Che peso ha la lista senza intestazione in questo processo di disaffezione di taluni partiti verso i loro territori di ‘dominio storico’?

Il ricorso crescente alla lista senza intestazione è per certi aspetti la cartina di tornasole della difficoltà dei partiti storici (Plr, Ppd/Centro, Ps) a fidelizzare i rispettivi elettorati. Questa difficoltà la si riscontra più in generale nell’insieme dei paesi occidentali ed è riconducibile alla cosiddetta crisi delle ideologie. Quest’ultima si traduce, in particolare, nell’indebolimento dell’elettorato d’appartenenza e nella crescita di quello d’opinione, meno propenso a identificarsi in maniera duratura con un partito. Da questo punto di vista la realtà ticinese non fa eccezione. A questo dato, si aggiunga anche l’accresciuta mobilità degli individui che rappresenta una sfida ulteriore per i partiti. Infatti, nel passato non di rado le persone nascevano, vivevano e talvolta lavoravano nello stesso comune, ciò che facilitava l’espressione di un voto comunitario che si traduceva spesso nella presenza di veri e propri bastioni elettorali.

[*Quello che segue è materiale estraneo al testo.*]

(** The piece a long word gives to the current line fits in what is left
    of the line, and piece and remainder make up the word. *)
Lemma handle_long_word_spec (chunk : str) (cur_len width : nat) :
  1 <= width -> cur_len <= width ->
  forall piece remainder,
    _handle_long_word chunk cur_len width = (piece, remainder) ->
    length piece <= width - cur_len
    /\ piece ++ remainder = chunk
    /\ (cur_len = 0 -> width < length chunk ->
        length remainder < length chunk).
Proof.
  intros Hw Hle piece remainder. unfold _handle_long_word.
  assert (Hlt : (width <? 1) = false) by (apply Nat.ltb_ge; lia).
  rewrite Hlt.
  set (space_left := width - cur_len).
  set (end_ := if space_left <? length chunk then _ else _).
  assert (Hend : end_ <= space_left
                 /\ (1 <= space_left -> 1 <= end_)).
  { unfold end_. destruct (space_left <? length chunk); [|lia].
    destruct (rfind_dash chunk space_left) as [hyphen|] eqn:E; [|lia].
    apply rfind_dash_from_bound in E.
    destruct (_ && _); lia. }
  intros [= <- <-]. split; [|split].
  - rewrite length_firstn. lia.
  - apply firstn_skipn.
  - intros -> Hlong. rewrite length_skipn. unfold space_left in Hend. lia.
Qed.

Lemma length_join_removelast (l : list str) :
  length (join (removelast l)) <= length (join l).
Proof.
  destruct l as [|x l] using rev_ind; [simpl; lia|].
  rewrite removelast_last, length_join_snoc. lia.
Qed.

Lemma drop_trailing_blank_length (cur_line : list str) :
  length (join (drop_trailing_blank cur_line)) <= length (join cur_line).
Proof.
  unfold drop_trailing_blank. destruct (rev cur_line) as [|x l]; [lia|].
  destruct (blank x); [apply length_join_removelast | lia].
Qed.

(** One iteration of the outer loop: the line it produces fits, and the
    chunks that are left weigh less. *)
Lemma wrap_one_spec (width : nat) (started : bool) (chunks : list str) :
  1 <= width -> chunks <> [] ->
  forall line rest,
    wrap_one width started chunks = (line, rest) ->
    match line with
    | Some l => length l <= width
    | None => True
    end
    /\ weight rest < weight chunks.
Proof.
  intros Hw Hne line rest. unfold wrap_one.
  set (chunks1 := match chunks with
                  | c :: chunks' => if blank c && started then chunks' else chunks
                  | [] => chunks
                  end).
  assert (H1 : weight chunks1 <= weight chunks).
  { unfold chunks1. destruct chunks as [|c chunks']; [lia|].
    destruct (blank c && started); simpl; lia. }
  assert (Hpos : 0 < weight chunks)
    by (destruct chunks; [congruence | simpl; lia]).
  clearbody chunks1.
  destruct (take_fitting width [] 0 chunks1) as [[cl len] chunks2] eqn:Etake.
  destruct (take_fitting_spec width chunks1 [] 0 eq_refl (Nat.le_0_l _)
              cl len chunks2 Etake) as (Hlen & Hfit & Hprog & Hhead).
  assert (Hprog' : weight chunks2 < weight chunks1
                   \/ (weight chunks2 = weight chunks1 /\ len = 0)).
  { destruct Hprog as [Hprog | (-> & _ & ->)]; [now left | now right]. }
  clear Hprog Etake.
  set (step := match chunks2 with
               | c :: chunks' =>
                   if width <? length c
                   then let '(piece, remainder) :=
                          _handle_long_word c len width in
                        (cl ++ [piece], remainder :: chunks')
                   else (cl, chunks2)
               | [] => (cl, chunks2)
               end).
  assert (H2 : length (join (fst step)) <= width
               /\ weight (snd step) < weight chunks).
  { unfold step. destruct chunks2 as [|c chunks'].
    - simpl in *. lia.
    - rewrite weight_cons in Hprog'.
      destruct (width <? length c) eqn:Elong.
      + apply Nat.ltb_lt in Elong.
        destruct (_handle_long_word c len width) as [piece remainder] eqn:Eh.
        destruct (handle_long_word_spec c len width Hw Hfit _ _ Eh)
          as (Hp & Hcat & Hshort).
        cbn [fst snd]. rewrite length_join_snoc, weight_cons.
        assert (Hrem : length remainder <= length c).
        { rewrite <- Hcat, length_app. lia. }
        lia.
      + apply Nat.ltb_ge in Elong. cbn [fst snd]. rewrite weight_cons. lia. }
  destruct step as [cl' chunks3]. cbn [fst snd] in H2. destruct H2 as [H2 H3].
  pose proof (drop_trailing_blank_length cl') as Hdrop.
  destruct (drop_trailing_blank cl') as [|x l].
  - intros [= <- <-]. auto.
  - intros [= <- <-]. split; [exact (Nat.le_trans _ _ _ Hdrop H2) | assumption].
Qed.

In definitiva, quale scenario preconizza fra dieci o vent’anni nella capitale del Ticino che sta mutando pelle?

In diversi contesti, politica compresa, abbiamo imparato che i mutamenti possono talvolta essere repentini e molto imprevedibili anche nel breve termine. Anticipare quindi possibili scenari fra dieci o più anni risulta un esercizio impegnativo. In ogni caso, sulla base di quanto osservato in altre realtà urbane svizzere, credo che taluni progetti della Città di Bellinzona, ad esempio in relazione allo sviluppo del polo biomedico e del nuovo quartiere Officine, potranno favorire l’arrivo di nuovi cittadini con profili ed esigenze diverse. Questo rappresenterà una nuova sfida per la politica comunale che sarà chiamata a dare risposte anche in termini di politiche pubbliche.